_WORK REQUIRED_
Look through the material and copy each line holding "before".

_SUPPLIED DATA_
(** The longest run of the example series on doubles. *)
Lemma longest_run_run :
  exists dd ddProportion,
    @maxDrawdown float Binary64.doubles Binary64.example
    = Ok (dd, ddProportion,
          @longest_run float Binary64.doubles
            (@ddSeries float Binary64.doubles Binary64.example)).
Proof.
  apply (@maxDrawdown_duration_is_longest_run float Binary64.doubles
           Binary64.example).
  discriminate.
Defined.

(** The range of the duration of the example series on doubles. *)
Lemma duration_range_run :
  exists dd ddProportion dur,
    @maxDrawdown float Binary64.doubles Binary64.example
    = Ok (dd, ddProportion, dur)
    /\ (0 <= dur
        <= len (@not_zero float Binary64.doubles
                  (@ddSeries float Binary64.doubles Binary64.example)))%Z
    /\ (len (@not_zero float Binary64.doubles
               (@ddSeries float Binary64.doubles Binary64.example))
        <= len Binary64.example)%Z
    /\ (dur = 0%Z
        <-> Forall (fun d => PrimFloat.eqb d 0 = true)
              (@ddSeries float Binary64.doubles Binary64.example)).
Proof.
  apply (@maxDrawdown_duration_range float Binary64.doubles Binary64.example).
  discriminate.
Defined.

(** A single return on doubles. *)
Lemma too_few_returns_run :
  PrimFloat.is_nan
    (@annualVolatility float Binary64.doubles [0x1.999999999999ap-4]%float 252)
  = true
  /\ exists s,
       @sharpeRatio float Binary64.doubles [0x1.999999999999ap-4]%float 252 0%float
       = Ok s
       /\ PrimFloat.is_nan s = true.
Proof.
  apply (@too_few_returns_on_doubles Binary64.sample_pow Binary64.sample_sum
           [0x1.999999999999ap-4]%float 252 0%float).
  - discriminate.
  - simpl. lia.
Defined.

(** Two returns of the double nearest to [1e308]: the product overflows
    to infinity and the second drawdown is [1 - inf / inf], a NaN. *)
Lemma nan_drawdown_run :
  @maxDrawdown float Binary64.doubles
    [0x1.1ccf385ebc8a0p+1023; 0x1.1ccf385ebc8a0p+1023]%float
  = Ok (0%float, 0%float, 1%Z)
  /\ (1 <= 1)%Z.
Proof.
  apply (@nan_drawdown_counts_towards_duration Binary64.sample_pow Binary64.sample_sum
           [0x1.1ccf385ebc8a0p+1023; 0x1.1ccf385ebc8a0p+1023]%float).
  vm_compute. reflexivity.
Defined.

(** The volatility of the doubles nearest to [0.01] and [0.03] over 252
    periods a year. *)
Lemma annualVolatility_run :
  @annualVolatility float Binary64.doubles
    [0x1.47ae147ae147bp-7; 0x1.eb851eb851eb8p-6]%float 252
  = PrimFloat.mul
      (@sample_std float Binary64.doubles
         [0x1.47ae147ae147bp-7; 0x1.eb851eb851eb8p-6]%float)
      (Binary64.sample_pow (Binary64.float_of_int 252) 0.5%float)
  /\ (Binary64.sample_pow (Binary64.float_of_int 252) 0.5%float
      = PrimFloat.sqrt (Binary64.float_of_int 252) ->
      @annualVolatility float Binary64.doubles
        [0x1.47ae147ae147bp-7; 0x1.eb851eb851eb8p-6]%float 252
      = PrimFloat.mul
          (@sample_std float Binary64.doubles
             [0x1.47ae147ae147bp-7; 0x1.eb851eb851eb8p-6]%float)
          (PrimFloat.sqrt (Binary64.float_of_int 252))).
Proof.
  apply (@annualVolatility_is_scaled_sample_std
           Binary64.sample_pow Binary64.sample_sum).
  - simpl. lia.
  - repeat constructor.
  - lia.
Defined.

--

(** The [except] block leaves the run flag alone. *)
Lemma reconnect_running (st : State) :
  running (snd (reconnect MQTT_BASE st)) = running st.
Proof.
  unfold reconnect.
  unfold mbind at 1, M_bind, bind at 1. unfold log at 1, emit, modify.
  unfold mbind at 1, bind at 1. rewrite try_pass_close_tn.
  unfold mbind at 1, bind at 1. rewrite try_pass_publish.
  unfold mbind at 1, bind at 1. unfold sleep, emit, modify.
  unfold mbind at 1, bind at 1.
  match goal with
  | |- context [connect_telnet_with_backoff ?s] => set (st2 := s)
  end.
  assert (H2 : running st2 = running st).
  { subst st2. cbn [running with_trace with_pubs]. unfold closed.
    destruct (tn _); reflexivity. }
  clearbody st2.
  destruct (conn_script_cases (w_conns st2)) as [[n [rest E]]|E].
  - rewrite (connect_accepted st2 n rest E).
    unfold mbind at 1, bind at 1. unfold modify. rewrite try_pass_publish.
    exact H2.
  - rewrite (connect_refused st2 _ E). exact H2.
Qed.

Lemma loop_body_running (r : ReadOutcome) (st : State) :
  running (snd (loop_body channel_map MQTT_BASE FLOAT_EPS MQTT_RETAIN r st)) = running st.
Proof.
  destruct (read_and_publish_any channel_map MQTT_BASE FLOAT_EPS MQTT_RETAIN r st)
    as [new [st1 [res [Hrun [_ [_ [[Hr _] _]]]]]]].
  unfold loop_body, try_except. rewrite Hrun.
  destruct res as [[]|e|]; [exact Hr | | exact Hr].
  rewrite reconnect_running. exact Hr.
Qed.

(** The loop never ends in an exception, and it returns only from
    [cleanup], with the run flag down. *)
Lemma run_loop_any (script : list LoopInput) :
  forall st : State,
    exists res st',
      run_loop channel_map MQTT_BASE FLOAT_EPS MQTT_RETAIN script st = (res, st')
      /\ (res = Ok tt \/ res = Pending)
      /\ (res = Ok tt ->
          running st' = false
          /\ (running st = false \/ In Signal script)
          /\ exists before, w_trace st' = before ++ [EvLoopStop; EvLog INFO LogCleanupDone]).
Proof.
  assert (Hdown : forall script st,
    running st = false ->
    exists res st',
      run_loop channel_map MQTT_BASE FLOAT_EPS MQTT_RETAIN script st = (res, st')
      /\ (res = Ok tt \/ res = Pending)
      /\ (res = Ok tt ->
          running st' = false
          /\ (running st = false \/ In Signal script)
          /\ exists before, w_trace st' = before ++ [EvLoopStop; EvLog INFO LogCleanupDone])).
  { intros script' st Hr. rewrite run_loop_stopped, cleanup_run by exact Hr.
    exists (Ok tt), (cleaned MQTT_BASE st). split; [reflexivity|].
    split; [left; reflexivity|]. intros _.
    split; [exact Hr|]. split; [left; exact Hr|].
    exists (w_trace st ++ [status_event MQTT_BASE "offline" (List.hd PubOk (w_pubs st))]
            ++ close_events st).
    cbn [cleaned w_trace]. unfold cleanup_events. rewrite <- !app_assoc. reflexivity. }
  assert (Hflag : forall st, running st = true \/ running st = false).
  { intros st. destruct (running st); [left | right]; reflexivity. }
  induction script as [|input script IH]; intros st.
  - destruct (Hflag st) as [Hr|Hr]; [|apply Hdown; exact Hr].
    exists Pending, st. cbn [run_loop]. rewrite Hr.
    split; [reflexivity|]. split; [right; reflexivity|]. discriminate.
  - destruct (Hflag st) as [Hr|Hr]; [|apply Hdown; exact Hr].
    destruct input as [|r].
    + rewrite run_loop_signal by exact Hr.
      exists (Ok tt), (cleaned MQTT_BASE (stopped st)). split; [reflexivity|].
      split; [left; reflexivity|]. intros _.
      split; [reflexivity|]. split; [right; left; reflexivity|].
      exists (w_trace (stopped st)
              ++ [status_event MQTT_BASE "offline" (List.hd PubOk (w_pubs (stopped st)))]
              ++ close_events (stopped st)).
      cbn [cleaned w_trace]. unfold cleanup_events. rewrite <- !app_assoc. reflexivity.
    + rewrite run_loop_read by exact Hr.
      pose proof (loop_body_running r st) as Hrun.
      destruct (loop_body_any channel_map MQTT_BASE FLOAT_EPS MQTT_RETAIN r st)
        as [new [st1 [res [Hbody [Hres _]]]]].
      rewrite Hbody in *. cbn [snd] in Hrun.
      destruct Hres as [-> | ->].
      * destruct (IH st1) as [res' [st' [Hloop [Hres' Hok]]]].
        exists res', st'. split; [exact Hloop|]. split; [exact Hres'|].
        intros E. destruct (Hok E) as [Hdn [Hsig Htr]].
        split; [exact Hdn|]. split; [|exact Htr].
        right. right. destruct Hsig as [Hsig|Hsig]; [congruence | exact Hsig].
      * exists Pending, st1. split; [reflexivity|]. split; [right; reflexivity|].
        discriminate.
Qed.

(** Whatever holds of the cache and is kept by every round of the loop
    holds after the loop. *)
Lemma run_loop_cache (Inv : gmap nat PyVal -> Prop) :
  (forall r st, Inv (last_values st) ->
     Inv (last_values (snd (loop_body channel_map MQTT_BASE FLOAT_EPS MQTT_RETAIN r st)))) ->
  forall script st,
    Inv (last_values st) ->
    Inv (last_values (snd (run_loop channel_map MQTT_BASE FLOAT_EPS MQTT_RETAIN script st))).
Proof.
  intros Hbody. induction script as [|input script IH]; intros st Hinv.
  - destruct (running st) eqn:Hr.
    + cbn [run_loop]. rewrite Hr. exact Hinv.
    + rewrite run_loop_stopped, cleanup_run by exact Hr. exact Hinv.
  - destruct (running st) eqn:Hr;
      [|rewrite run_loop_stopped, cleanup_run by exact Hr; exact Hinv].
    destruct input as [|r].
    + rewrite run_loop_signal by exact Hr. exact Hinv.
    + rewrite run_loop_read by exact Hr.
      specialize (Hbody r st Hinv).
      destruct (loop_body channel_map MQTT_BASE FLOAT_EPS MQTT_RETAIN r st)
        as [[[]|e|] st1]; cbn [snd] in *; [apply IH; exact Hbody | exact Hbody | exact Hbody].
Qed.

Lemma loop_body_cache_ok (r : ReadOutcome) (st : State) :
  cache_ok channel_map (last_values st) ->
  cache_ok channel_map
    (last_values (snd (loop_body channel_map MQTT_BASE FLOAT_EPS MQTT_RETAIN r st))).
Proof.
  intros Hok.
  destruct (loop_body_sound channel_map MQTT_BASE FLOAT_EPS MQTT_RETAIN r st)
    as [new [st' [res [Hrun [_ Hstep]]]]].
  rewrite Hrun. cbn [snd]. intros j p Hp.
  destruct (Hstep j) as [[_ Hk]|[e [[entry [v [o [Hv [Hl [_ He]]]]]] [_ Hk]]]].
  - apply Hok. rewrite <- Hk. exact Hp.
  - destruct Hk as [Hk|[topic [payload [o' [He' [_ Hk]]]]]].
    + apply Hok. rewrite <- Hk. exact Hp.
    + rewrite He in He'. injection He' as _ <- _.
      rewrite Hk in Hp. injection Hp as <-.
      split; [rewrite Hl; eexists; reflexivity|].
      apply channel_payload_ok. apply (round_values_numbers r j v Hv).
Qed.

_SOLVED EXERCISE_
          /\ exists before, w_trace st' = before ++ [EvLoopStop; EvLog INFO LogCleanupDone]).
          /\ exists before, w_trace st' = before ++ [EvLoopStop; EvLog INFO LogCleanupDone])).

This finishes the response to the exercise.